Tiga orang lainnya sedang dirawat karena luka akibat tertembak peluru karet yang diduga terjadi setelah polisi menembak pendemo. Kejadian ini terjadi setelah sebelumnya polisi menembakkan meriam air untuk mencoba membubarkan demonstran di ibukota Naypyitaw.
Televisi pemerintah melaporkan korban luka-luka juga ada di pihak polisi selama upaya mereka untuk membubarkan demonstran. Laporan ini membenarkan terjadinya bentokam keras antara polisi dan demonstran di negara itu.
Insiden ini menandai pertumpahan darah pertama sejak militer, yang dipimpin oleh panglima angkatan bersenjata Jenderal Min Aung Hlaing, yang menggulingkan pemerintahan Suu Kyi yang baru terpilih pada 1 Februari dan menahannya bersama politisi lain dari Partai Liga Nasional untuk Demokrasi (NLD).
Militer menuduh bahwa NLD menang dengan kecurangan - tuduhan yang dibantah oleh komite pemilihan umum.
Pada Selasa (9/2/2021) malam, polisi di Myanmar melakukan penggerebekan di markas NLD di Yangon, kata dua anggota parlemen NLD terpilih.
Penggerebekan dilakukan oleh belasan personel polisi, yang memaksa masuk ke kantor NLD.
Demonstrasi ini adalah yang terbesar di Myanmar selama lebih dari satu dekade, menghidupkan kembali kenangan hampir setengah abad lalu ketika pemerintahan militer melakukan tindakan represif dalam pemberontakan berdarah sampai militer memulai proses penarikan diri dari politik sipil pada tahun 2011.

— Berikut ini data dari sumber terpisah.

(** C8, as stated, fails: for an A4 page the viewport at scale 3 is
    1785.828 by 2525.67, the call reaches the render, and the canvas it
    rendered into and exports is 1785 by 2525, which is not the viewport's
    width and height. *)
Lemma a4_canvas_is_not_the_viewport :
  In (EvRender (PageHandle 1) (ContextHandle 1) Sample.a4)
     (trace (convertPdfToImage Sample.a4Browser Sample.invoice Sample.unset)) /\
  In (EvToBlob {| Canvas.width := 1785; Canvas.height := 2525 |}
        "image/png" 1%float)
     (trace (convertPdfToImage Sample.a4Browser Sample.invoice Sample.unset)) /\
  strictEquals (asNumber 1785) (PageViewport.width Sample.a4) = false /\
  strictEquals (asNumber 2525) (PageViewport.height Sample.a4) = false.
Proof.
  split; [found_in_trace|]. split; [found_in_trace|].
  split; vm_compute; reflexivity.
Qed.

(** C8, amended. On a call that reaches the render, the trace reads, in this
    order: page 1 is requested, its viewport is computed at scale 3, the
    canvas is created and its context acquired, the viewport's width and
    height are assigned to the canvas, and only then the page is rendered.
    No other page and no other scale is ever asked for.  The canvas keeps
    each assigned number as an [unsigned long]: its integer part, for a
    size below 2^31. *)
Theorem first_page_scale3_canvas_sized h file g page context viewport :
  In (EvRender page context viewport) (trace (convertPdfToImage h file g)) ->
  (exists pdf pre post,
      trace (convertPdfToImage h file g)
      = (pre
        ++ [EvGetPage pdf 1;
            EvGetViewport page 3%float;
            EvCreateElement "canvas";
            EvGetContext "2d";
            EvSetWidth (PageViewport.width viewport);
            EvSetHeight (PageViewport.height viewport);
            EvRender page context viewport]
        ++ post)%list /\
      getPage h pdf 1 = Normal page /\
      getViewport h page 3%float = Normal viewport) /\
  (forall pdf n,
      In (EvGetPage pdf n) (trace (convertPdfToImage h file g)) -> n = 1%Z) /\
  (forall p scale,
      In (EvGetViewport p scale) (trace (convertPdfToImage h file g)) ->
      scale = 3%float) /\
  (forall canvas mime quality,
      In (EvToBlob canvas mime quality) (trace (convertPdfToImage h file g)) ->
      Canvas.width canvas = Canvas.assigned 300 (PageViewport.width viewport) /\
      Canvas.height canvas = Canvas.assigned 150 (PageViewport.height viewport)) /\
  ((0 <= integerPart (PageViewport.width viewport) <= 2147483647)%Z ->
   (0 <= integerPart (PageViewport.height viewport) <= 2147483647)%Z ->
   forall canvas mime quality,
     In (EvToBlob canvas mime quality) (trace (convertPdfToImage h file g)) ->
     Canvas.width canvas = integerPart (PageViewport.width viewport) /\
     Canvas.height canvas = integerPart (PageViewport.height viewport)).
Proof.
  run_host; intros Hin; in_trace Hin.
  all: injection Hin as <- <- <-.
  all: split;
    [ match goal with
      | |- exists pdf pre post, ?a :: ?b :: ?c :: ?d :: ?e :: EvGetPage ?x _ :: _ = _ /\ _ =>
          exists x, [a; b; c; d; e]
      end;
      eexists; split; [reflexivity | split; assumption]
    | ].
  all: split; [intros xpdf xn H; in_trace H; now injection H as _ <- |].
  all: split; [intros xpage xscale H; in_trace H; now injection H as _ <- |].
  all: split;
    [ intros xcanvas xmime xquality H; in_trace H; injection H as <- _ _;
      split; reflexivity
    | intros Hw Hh xcanvas xmime xquality H; in_trace H;
      injection H as <- _ _; cbn [Canvas.width Canvas.height];
      now rewrite !assigned_integerPart ].
Qed.

Lemma first_page_scale3_canvas_sized_witness :
  exists pdf pre post,
    trace (convertPdfToImage Sample.a4Browser Sample.invoice Sample.unset)
    = (pre
       ++ [EvGetPage pdf 1;
           EvGetViewport (PageHandle 1) 3%float;
           EvCreateElement "canvas";
           EvGetContext "2d";
           EvSetWidth (PageViewport.width Sample.a4);
           EvSetHeight (PageViewport.height Sample.a4);
           EvRender (PageHandle 1) (ContextHandle 1) Sample.a4]
       ++ post)%list /\
    getPage Sample.a4Browser pdf 1 = Normal (PageHandle 1) /\
    getViewport Sample.a4Browser (PageHandle 1) 3%float = Normal Sample.a4.
Proof.
  destruct (first_page_scale3_canvas_sized Sample.a4Browser Sample.invoice
              Sample.unset (PageHandle 1) (ContextHandle 1) Sample.a4)
    as (Horder & _).
  - found_in_trace.
  - exact Horder.
Defined.

(** ** C9: the worker source *)

(** C9, as stated, fails: a second call in the same browser, made when the
    slot already holds the worker's location, loads the worker asset and
    writes the slot again. *)
Lemma registration_repeats :
  let first := convertPdfToImage Sample.browser Sample.invoice Sample.unset in
  let second := convertPdfToImage Sample.browser Sample.invoice (options first) in
  workerSrc (options first) = Some Sample.workerUrl /\
  filter isRegistration (trace second)
  = [EvImport "pdfjs-dist/build/pdf.worker.min.mjs?url";
     EvSetWorkerSrc Sample.workerUrl] /\
  filter isRegistration (trace second) <> [].
Proof. vm_compute. repeat split. discriminate. Qed.

(** C9, amended. The registration has no guard.  Every call made in a
    browser in which both imports succeed loads the worker asset and writes
    its location to the slot exactly once, whatever the slot held before;
    the write is idempotent in its value: the slot then holds that location,
    and it still does after a further call. *)
Theorem registration_unconditional h file g pdfjs src :
  typeof_window h <> "undefined" ->
  typeof_document h <> "undefined" ->
  import_pdfjs h = Normal pdfjs ->
  import_worker h = Normal src ->
  let run := convertPdfToImage h file g in
  filter isRegistration (trace run)
  = [EvImport "pdfjs-dist/build/pdf.worker.min.mjs?url"; EvSetWorkerSrc src] /\
  workerSrc (options run) = Some src /\
  workerSrc (options (convertPdfToImage h file (options run))) = Some src.
Proof.
  intros Hw Hd Hpdfjs Hworker.
  assert (Hbrowser : (typeof_window h =? "undefined")
                     || (typeof_document h =? "undefined") = false).
  { apply orb_false_iff. split; now apply String.eqb_neq. }
  assert (Hone : forall g0,
             filter isRegistration (trace (convertPdfToImage h file g0))
             = [EvImport "pdfjs-dist/build/pdf.worker.min.mjs?url";
                EvSetWorkerSrc src] /\
             workerSrc (options (convertPdfToImage h file g0)) = Some src).
  { intros g0. run_host; try congruence.
    all: replace a0 with src by congruence; split; reflexivity. }
  cbv zeta. split; [apply Hone|]. split; apply Hone.
Qed.

Lemma registration_unconditional_witness :
  workerSrc
    (options (convertPdfToImage Sample.browser Sample.invoice Sample.alreadySet))
  = Some Sample.workerUrl /\
  filter isRegistration
    (trace (convertPdfToImage Sample.browser Sample.invoice Sample.alreadySet))
  = [EvImport "pdfjs-dist/build/pdf.worker.min.mjs?url";
     EvSetWorkerSrc Sample.workerUrl].
Proof.
  destruct (registration_unconditional Sample.browser Sample.invoice
              Sample.alreadySet tt Sample.workerUrl)
    as (Htrace & Hslot & _); try reflexivity; try discriminate.
  split; [exact Hslot|exact Htrace].
Defined.

(** ** Failures before the export *)



(** X2. What the caller gets after an exception of the [try] block: the
    failure result whose error is the prefix, then the message of an [Error]
    that has one, the name of an [Error] whose message is empty, and a
    thrown string as it is; for a thrown [undefined] or [null] the read of
    [err.message] throws, and the call is rejected with that [TypeError]. *)
Theorem caught_exception_message h file g err :
  typeof_window h <> "undefined" ->
  typeof_document h <> "undefined" ->
  completion (tryBlock h file g) = Throw err ->
  settled (convertPdfToImage h file g)
  = match err with
    | ErrorObject name message =>
        Fulfilled
          {| imageUrl := ""; file := None;
             error := Some ("Failed to convert PDF: "
                            ++ if message =? "" then name else message) |}
    | StringValue s =>
        Fulfilled
          {| imageUrl := ""; file := None;
             error := Some ("Failed to convert PDF: " ++ s) |}
    | UndefinedValue | NullValue => Rejected (Err.cannotReadMessage err)
    end.
Proof.
  intros Hw Hd Hthrow.
  assert (Hbrowser : (typeof_window h =? "undefined")
                     || (typeof_document h =? "undefined") = false).
  { apply orb_false_iff. split; now apply String.eqb_neq. }
  unfold convertPdfToImage, settled, tryCatch. rewrite Hbrowser.
  destruct (tryBlock h file g) as [c g1 t1]. cbn in Hthrow. subst c.
  destruct err as [name message|s| |]; cbn; try reflexivity.
  do 3 f_equal.
  unfold Err.messageOrSelf, Err.truthy, Err.message, Err.toString.
  destruct (message =? "") eqn:Em; cbn; [|reflexivity].
  apply String.eqb_eq in Em. subst message.
  destruct (name =? "") eqn:En; [|reflexivity].
  apply String.eqb_eq in En. now subst name.
Qed.

Lemma caught_exception_message_witness :
  settled (convertPdfToImage Sample.aborted Sample.invoice Sample.unset)
  = Fulfilled
      {| imageUrl := ""; file := None;
         error := Some "Failed to convert PDF: AbortError" |} /\
  settled (convertPdfToImage Sample.bareString Sample.invoice Sample.unset)
  = Fulfilled
      {| imageUrl := ""; file := None;
         error := Some "Failed to convert PDF: worker terminated" |} /\
  settled (convertPdfToImage Sample.noReason Sample.invoice Sample.unset)
  = Rejected (Err.cannotReadMessage UndefinedValue).
Proof.
  split; [|split].
  - apply (caught_exception_message Sample.aborted Sample.invoice Sample.unset
             (ErrorObject "AbortError" ""));
      [discriminate | discriminate | reflexivity].
  - apply (caught_exception_message Sample.bareString Sample.invoice
             Sample.unset (StringValue "worker terminated"));
      [discriminate | discriminate | reflexivity].
  - apply (caught_exception_message Sample.noReason Sample.invoice
             Sample.unset UndefinedValue);
      [discriminate | discriminate | reflexivity].
Defined.

(** ** What the call touches *)

(** X3. The only thing a call changes in the engine's global options is the
    worker source, and only to the location the worker import gave; a call
    outside the browser, or one whose imports fail, leaves the options as
    they were. *)
Theorem options_frame h file g :
  let run := convertPdfToImage h file g in
  (options run = g \/
   exists src,
     import_worker h = Normal src /\
     In (EvSetWorkerSrc src) (trace run) /\
     options run = {| workerSrc := Some src |}) /\
  ((forall src, ~ In (EvSetWorkerSrc src) (trace run)) -> options run = g).
Proof.
  cbv zeta. run_host.
  all: split;
    [ first [ left; reflexivity
            | right; eexists; split; [reflexivity|];
              split; [repeat (first [left; reflexivity | right]) | reflexivity] ]
    | intros Hno; first [ reflexivity
                        | exfalso; eapply Hno;
                          repeat (first [left; reflexivity | right]) ] ].
Qed.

Perserikatan Bangsa-Bangsa menyerukan kepada pasukan keamanan Myanmar untuk menghormati hak rakyat untuk berunjuk rasa secara damai.
"Penggunaan kekuatan yang tidak proporsional terhadap demonstran tidak dapat diterima," ujar Perwakilan PBB di Myanmar, Ola Almgren.
Departemen Luar Negeri AS mengatakan sedang meninjau bantuan ke Myanmar untuk memastikan mereka yang bertanggung jawab atas kudeta menghadapi "konsekuensi signifikan".
Luka Fatal di Kepala
Menurut laporan dari Naypyitaw, Mandalay dan kota-kota lain, banyak demonstran telah terluka, beberapa dari mereka menderita luka serius, oleh pasukan keamanan.
Seorang dokter di rumah sakit Naypyitaw mengatakan wanita yang ditembak itu telah menderita luka di kepala yang fatal.
"Dia belum meninggal, dia berada di unit gawat darurat, tetapi 100 persen yakin cedera itu fatal," kata dokter, yang menolak untuk disebutkan namanya.
"Menurut X-ray, itu peluru asli," katanya.
Baik polisi maupun rumah sakit tidak menanggapi permintaan komentar.
Seorang pria mengalami luka di dada tetapi tidak dalam kondisi kritis.
“Masih belum jelas apakah dia terkena peluru asli atau peluru karet,” kata dokter.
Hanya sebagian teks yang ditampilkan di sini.